═══ PROVIDED DATA
(** C27: The answer to a continuation, whatever the store gives back: the fallback, or the validated destination of
    a record the store consumed for exactly this ticket and this namespace, when the time the clock gave next after
    the store's answer was before the record's expiry, which is at most two minutes away and at least a second
    and at most two minutes after its creation. *)
Theorem navigation_authorized (policy : LogoutNavigation) (originalUrl : jsstr) (tr : list event) (a : result route_error jsstr) :
  runs (createLogoutNavigationGetHandler parse_url sha256 options policy originalUrl) tr a →
  ∃ location, a = Ok location ∧ (location = ln_fallbackRedirectUri policy ∨ continued policy originalUrl tr location).
Proof.
  intros Hr. set (Q := λ (tr : trace) (a : result route_error jsstr),
    ∃ location, a = Ok location ∧ (location = ln_fallbackRedirectUri policy ∨ continued policy originalUrl tr location)).
  assert (wp Q [] (createLogoutNavigationGetHandler parse_url sha256 options policy originalUrl)) as Hs.
  2: { apply (spec_runs _ _ _ _ _ _ Hs Hr). }
  assert (∀ tr, Q tr (Ok (ln_fallbackRedirectUri policy))) as Hfallback by (intros tr'; eexists; split; [done|by left]).
  unfold createLogoutNavigationGetHandler. destruct (navigationTicketHash sha256 originalUrl) as [ticketHash|] eqn:Eh; [|apply Hfallback].
  split; [done|]. intros o.
  assert (∀ tr, wp Q tr (notifyLogoutError options None ;! Ret (Ok (ln_fallbackRedirectUri policy)))) as Herr
    by (intros tr'; apply notify_settles, Hfallback).
  destruct o as [| | | | | | |[record|]|]; try apply Herr; [|apply Hfallback].
  split; [done|]. intros now. cbn [tbind]. destruct (consumedLogoutDestination parse_url record (ln_namespace policy) ticketHash now) as [location|e] eqn:Ec.
  - eexists. split; [done|]. right. apply consumed_spec in Ec as (H1 & H2 & (t & c & e & H3) & H4).
    exists ticketHash, record, now, t, c, e. split; [done|]. split; [apply (read_at_now [])|]. tauto.
  - apply Herr.
Qed.
(** A ticket of 32 random bytes is one that the continuation reads. *)
Lemma ticket_read policy random : 63 ∉ ln_navigationUrl policy → length random = 32%nat → bytes_ok random →
  navigationTicketHash sha256 (ticket_url policy (ticket_of random)) = Some (hash sha256 (ticket_of random)).
Proof.
  intros Hu Hl Hb. unfold navigationTicketHash, ticket_url.
  change (js "?ticket=" ++ ticket_of random) with (63 :: (js "ticket=" ++ ticket_of random)). rewrite cut_at_app by done.
  cbn [snd]. assert (starts_with (js "ticket=") (js "ticket=" ++ ticket_of random) = true) as -> by done.
  change (drop 7 (js "ticket=" ++ ticket_of random)) with (ticket_of random).
  assert (TICKET (ticket_of random) = true) as ->; [|done]. unfold TICKET, ticket_of.
  assert (starts_with (js "lnt_") (js "lnt_" ++ base64urlEncode random) = true) as -> by done.
  change (drop 4 (js "lnt_" ++ base64urlEncode random)) with (base64urlEncode random).
  pose proof (digest_canonical random Hb Hl) as H. cbn [isCanonicalDpopJkt] in H. by apply andb_true_iff in H as [_ ->].
Qed.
══════
_GOAL OF THE EXERCISE_:
Give solely the number of lines in the data that contain the string "answer".

_SOLUTION TO THE PROBLEM_:
2